(Stored items)
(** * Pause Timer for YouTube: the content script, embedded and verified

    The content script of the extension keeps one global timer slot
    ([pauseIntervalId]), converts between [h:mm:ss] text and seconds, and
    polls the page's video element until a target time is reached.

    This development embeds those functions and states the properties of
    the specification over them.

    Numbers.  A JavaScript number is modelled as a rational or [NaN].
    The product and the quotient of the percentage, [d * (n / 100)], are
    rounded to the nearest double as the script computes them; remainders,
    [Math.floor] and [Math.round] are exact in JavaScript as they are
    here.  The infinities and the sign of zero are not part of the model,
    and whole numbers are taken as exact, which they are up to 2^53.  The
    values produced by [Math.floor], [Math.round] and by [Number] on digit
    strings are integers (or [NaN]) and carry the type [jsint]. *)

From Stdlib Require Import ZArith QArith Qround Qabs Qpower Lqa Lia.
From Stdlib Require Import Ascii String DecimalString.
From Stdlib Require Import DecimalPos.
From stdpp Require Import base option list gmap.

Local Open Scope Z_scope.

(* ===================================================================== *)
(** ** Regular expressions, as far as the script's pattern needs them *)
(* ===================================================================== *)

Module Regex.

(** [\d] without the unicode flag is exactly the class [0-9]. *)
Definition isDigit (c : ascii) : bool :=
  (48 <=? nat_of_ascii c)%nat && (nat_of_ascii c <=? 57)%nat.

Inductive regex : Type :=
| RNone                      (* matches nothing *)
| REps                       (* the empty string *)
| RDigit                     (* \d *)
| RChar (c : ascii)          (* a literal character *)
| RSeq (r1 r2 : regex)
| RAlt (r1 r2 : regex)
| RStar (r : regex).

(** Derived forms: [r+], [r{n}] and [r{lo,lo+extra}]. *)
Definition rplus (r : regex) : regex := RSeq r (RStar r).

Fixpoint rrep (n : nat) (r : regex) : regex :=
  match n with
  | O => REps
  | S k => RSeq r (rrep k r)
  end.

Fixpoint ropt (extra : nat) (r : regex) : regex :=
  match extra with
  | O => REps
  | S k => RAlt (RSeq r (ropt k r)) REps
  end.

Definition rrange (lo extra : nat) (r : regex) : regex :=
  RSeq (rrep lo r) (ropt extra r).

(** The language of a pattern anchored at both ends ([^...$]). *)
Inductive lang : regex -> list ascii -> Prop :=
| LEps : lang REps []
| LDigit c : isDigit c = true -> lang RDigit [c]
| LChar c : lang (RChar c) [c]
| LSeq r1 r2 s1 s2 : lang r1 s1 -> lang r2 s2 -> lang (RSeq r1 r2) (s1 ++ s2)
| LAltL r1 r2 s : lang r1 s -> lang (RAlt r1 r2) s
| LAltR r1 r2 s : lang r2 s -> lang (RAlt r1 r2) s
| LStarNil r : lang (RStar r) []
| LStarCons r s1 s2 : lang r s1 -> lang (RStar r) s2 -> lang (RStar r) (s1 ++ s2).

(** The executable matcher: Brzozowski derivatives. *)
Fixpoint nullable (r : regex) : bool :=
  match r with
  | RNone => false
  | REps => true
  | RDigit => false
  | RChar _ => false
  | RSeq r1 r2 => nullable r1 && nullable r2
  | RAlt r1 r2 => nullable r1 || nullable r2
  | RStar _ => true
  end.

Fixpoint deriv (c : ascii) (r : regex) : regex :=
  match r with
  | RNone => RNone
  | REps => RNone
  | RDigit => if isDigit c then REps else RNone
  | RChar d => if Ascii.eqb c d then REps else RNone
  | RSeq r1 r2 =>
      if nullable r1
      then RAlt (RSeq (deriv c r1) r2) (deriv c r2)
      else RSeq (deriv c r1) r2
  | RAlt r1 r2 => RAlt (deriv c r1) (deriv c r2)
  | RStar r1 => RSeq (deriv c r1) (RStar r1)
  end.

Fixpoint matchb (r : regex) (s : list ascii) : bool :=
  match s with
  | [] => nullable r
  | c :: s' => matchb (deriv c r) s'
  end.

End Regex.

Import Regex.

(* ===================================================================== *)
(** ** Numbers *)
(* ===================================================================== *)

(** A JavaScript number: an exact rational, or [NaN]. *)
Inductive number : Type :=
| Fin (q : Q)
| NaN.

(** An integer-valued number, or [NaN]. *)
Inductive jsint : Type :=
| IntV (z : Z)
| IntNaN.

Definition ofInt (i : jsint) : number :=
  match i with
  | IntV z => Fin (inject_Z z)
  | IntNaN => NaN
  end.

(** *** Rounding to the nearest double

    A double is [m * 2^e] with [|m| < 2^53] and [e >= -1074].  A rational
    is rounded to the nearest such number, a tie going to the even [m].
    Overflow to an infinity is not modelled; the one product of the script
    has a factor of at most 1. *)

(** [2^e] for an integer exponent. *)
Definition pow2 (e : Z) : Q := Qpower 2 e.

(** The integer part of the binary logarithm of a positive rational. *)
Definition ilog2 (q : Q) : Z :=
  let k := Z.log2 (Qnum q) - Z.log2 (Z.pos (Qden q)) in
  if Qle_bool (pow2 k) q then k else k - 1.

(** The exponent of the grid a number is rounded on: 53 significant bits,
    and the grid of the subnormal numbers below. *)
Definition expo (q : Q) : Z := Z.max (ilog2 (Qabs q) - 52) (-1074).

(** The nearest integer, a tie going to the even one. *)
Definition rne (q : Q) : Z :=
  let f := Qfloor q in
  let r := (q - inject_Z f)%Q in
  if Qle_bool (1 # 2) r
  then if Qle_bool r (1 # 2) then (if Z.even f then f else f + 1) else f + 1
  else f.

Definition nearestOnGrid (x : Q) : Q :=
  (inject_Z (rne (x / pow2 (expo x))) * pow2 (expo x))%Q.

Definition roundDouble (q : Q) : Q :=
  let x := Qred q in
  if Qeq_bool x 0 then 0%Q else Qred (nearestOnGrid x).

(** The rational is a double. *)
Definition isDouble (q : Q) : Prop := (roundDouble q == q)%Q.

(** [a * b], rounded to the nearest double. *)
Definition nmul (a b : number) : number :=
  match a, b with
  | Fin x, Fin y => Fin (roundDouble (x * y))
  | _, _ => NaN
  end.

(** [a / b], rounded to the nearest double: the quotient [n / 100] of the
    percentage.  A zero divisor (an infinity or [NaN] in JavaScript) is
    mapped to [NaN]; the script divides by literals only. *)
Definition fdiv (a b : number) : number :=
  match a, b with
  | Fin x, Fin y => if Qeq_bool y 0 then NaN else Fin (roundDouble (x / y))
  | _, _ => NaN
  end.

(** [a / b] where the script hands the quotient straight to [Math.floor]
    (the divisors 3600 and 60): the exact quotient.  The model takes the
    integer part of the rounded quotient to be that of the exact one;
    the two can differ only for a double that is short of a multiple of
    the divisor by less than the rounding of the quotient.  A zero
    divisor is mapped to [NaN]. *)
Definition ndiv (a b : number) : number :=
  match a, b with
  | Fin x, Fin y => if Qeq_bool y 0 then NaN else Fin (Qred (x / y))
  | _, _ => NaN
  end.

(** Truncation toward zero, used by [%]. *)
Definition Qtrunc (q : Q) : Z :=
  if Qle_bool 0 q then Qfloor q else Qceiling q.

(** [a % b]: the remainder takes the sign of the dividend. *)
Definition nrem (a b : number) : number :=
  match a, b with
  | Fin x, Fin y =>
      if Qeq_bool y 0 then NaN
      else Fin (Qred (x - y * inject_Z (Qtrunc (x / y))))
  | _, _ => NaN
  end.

**Task details:** Print exactly, and only, the lines from the line containing "Definition Qtrunc (q" through the final line of the records, both included.

**Completed exercise:**
Definition Qtrunc (q : Q) : Z :=
  if Qle_bool 0 q then Qfloor q else Qceiling q.

(** [a % b]: the remainder takes the sign of the dividend. *)
Definition nrem (a b : number) : number :=
  match a, b with
  | Fin x, Fin y =>
      if Qeq_bool y 0 then NaN
      else Fin (Qred (x - y * inject_Z (Qtrunc (x / y))))
  | _, _ => NaN
  end.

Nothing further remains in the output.